The Time initially broke up because of friction with their creator, doppelganger, benefactor and autocratic mastermind Prince.

They started as another outlet for his muse, but with frontman Morris Day as Prince's lone occasional collaborator. Once an actual lineup for the Time was created, however, things began to change. Turns out, there were some deeply talented artists hidden away in Prince's long shadow – namely Terry Lewis and Jimmy Jam. They inevitably began to pull away from his domineering insularity.

By the time anybody saw Day's career-making turn in 1984's Purple Rain, the Time was basically over. As in-demand producers, Lewis and Jam went on to create one of R&B's most important hit-making machines. Day and Jesse Johnson also crafted a few solo successes.

"After Purple Rain, everyone's career took off [but] there was definitely stuff that made me think he had a Jesus or a God complex,” Day told the New York Post in 2019. "I think if he had his way, he would have [had] a Paisley Park compound – with my house, Vanity's house, and [percussionist] Sheila E.'s house, that he personally bought and that he could kick you out of if he wanted."

Still, the Time always felt like unfinished business. "Everybody had a feeling that the band ended prematurely, that there were still some good years left in the band – if we could ever put it back together,” Day told the Los Angeles Times in 1990.

Unfortunately, when they tried for a long-hoped-for reunion a few years later, the same issues remained. The reconstituted group's first attempt at a comeback album, tentatively titled Corporate World, featured only Prince and Morris Day – before Warner Bros. halted the sessions, reportedly in order to get the rest of the Time involved.

Listen to "Shake!" From 'Graffiti Bridge'

Original Time members Jesse Johnson, Terry Lewis, Jimmy Jam, Monte Moir and Day then began work on what would become 1990's Pandemonium, a true group collaboration. But Prince muddled everything by reworking the group's idea for a comeback movie into Graffiti Bridge, which he suddenly envisioned as a sequel to Purple Rain. He also mixed in several songs from the scrapped sessions with Day as part of the soundtrack – including "Shake!," which he released as the fifth and final Graffiti Bridge single on Jan. 8, 1991.
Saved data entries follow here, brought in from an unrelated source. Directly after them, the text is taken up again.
(* ===== verification/GoCsv.v ===== *)
(** Go's encoding/csv Reader as the COPY fallback uses it: LazyQuotes on, no
    comments, no trimming, FieldsPerRecord taken from the first record. *)

From Stdlib Require Import Strings.Byte.
From stdpp Require Import prelude strings list.
From Stdlib Require Import ZArith Lia.
From S2P Require Import Prelude GoText.

Open Scope Z_scope.

Inductive csv_error := CsvEOF | CsvInvalidDelim | CsvFieldCount.

(** readLine: a line with its line feed, carriage return and line feed made one; a
    carriage return before the end of the input is dropped. [None] at the end. *)
Fixpoint take_line (l : list byte) : list byte * list byte :=
  match l with
  | [] => ([], [])
  | b :: l' => if bool_decide (b = x0a) then ([x0a], l')
               else let '(line, rest) := take_line l' in (b :: line, rest)
  end.
Definition normalize_eol (line : list byte) : list byte :=
  match reverse line with
  | x0a :: x0d :: r => reverse r ++ [x0a]
  | x0a :: _ => line
  | x0d :: r => reverse r
  | _ => line
  end.
Definition readLine (l : list byte) : option (list byte * list byte) :=
  match l with
  | [] => None
  | _ => let '(line, rest) := take_line l in Some (normalize_eol line, rest)
  end.

Definition lengthNL (line : list byte) : nat := if bool_decide (last line = Some x0a) then 1 else 0.

(** The next line that is not empty. *)
Fixpoint next_line (fuel : nat) (l : list byte) : option (list byte * list byte) :=
  match fuel with
  | O => None
  | S fuel' =>
      match readLine l with
      | None => None
      | Some (line, rest) => if bool_decide (length line = lengthNL line) then next_line fuel' rest else Some (line, rest)
      end
  end.

(** The fields of a record: [field] is what a quoted field has so far, [None]
    outside quotes; the record ends with the line, or a quoted field takes in the
    next one. Every step shortens the line or the rest of the input. *)
Fixpoint parse_fields (fuel : nat) (comma : list byte) (field : option (list byte)) (line rest : list byte)
    : list (list byte) * list byte :=
  match fuel with
  | O => ([], rest)
  | S fuel' =>
      match field with
      | None =>
          if bool_decide (head line = Some x22) then parse_fields fuel' comma (Some []) (drop 1 line) rest
          else
            match index comma line with
            | Some i =>
                let '(fs, rest') := parse_fields fuel' comma None (drop (i + length comma) line) rest in
                (take i line :: fs, rest')
            | None => ([take (length line - lengthNL line) line], rest)
            end
      | Some acc =>
          match index [x22] line with
          | Some i =>
              let acc := acc ++ take i line in
              let line := drop (S i) line in
              if bool_decide (head line = Some x22) then parse_fields fuel' comma (Some (acc ++ [x22])) (drop 1 line) rest
              else if has_prefix comma line then
                let '(fs, rest') := parse_fields fuel' comma None (drop (length comma) line) rest in (acc :: fs, rest')
              else if bool_decide (length line = lengthNL line) then ([acc], rest)
              else parse_fields fuel' comma (Some (acc ++ [x22])) line rest
          | None =>
              match line with
              | [] => ([acc], rest)
              | _ =>
                  match readLine rest with
                  | Some (line', rest') => parse_fields fuel' comma (Some (acc ++ line)) line' rest'
                  | None => parse_fields fuel' comma (Some (acc ++ line)) [] []
                  end
              end
          end
      end
  end.

(** The rune of the first byte of the delimiter, in UTF-8. *)
Definition comma_rune (b : byte) : list byte :=
  if byte_in 0 0x7f b then [b]
  else [byte_of_Z (0xc0 + byte_val b / 64); byte_of_Z (0x80 + byte_val b mod 64)].
Definition validDelim (b : byte) : bool := negb (bool_decide (b ∈ [x00; x22; x0d; x0a])).

(** Reads one record: the expected number of fields is that of the first one, 0
    before; the rest of the input comes back. *)
Definition csv_Read (delimiter : byte) (fieldsPerRecord : nat) (l : list byte)
    : (list (list byte) * nat * list byte) + csv_error :=
  if negb (validDelim delimiter) then inr CsvInvalidDelim
  else
    match next_line (S (length l)) l with
    | None => inr CsvEOF
    | Some (line, rest) =>
        let '(fields, rest') := parse_fields (S (2 * (length line + length rest))) (comma_rune delimiter) None line rest in
        if bool_decide (fieldsPerRecord = 0)%nat then inl (fields, length fields, rest')
        else if bool_decide (length fields = fieldsPerRecord) then inl (fields, fieldsPerRecord, rest')
        else inr CsvFieldCount
    end.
"There might be a misconception that we got back together to do the Graffiti Bridge movie," Jimmy Jam told the Morton Report in 2012. "That’s absolutely not the case."

In fact, they found out what Prince did in the most off-handed of ways. "Literally out of the blue, Prince called us for a meeting at Paisley Park," Jam added. "And I remember we walked in thinking it was going to be about the movie — the movie we thought we were going to do. All of sudden it turned into Graffiti Bridge, and we were like, 'What's Graffiti Bridge?' Prince was like, 'This is my movie.' And it was, you know, this girl and a feather."

The Time mimed to "Shake!" in the film, earning back-handed praise from Prince in a 1990 pre-screening with Rolling Stone magazine. ("They broke up because they'd run out of ideas," Prince said. "They went off and did their own thing, and now they're terrifying.") But he'd basically flooded the market with Time product, something his label began to openly discuss as an issue with the workaholic Prince.

Released a few weeks before Graffiti Bridge, Pandemonium roared out to the No. 18 spot on the Billboard charts. "Jerk Out," the album's initial single, became a Top 10 hit – but the project was then subsumed by media attention for Prince's new movie and soundtrack. "Shake!" arrived months later and simply sunk like a rock, failing to chart at all.

Worse, Pandemonium became the last album ever released by the Time. Johnson was ousted, Jam and Lewis returned to production work, and Day went solo again before leading a series of partial reunions. When all of the founding members attempted another comeback with 2011's Condensate, Prince refused to allow the project to be released by the Time. They were forced to rename themselves the Original 7ven.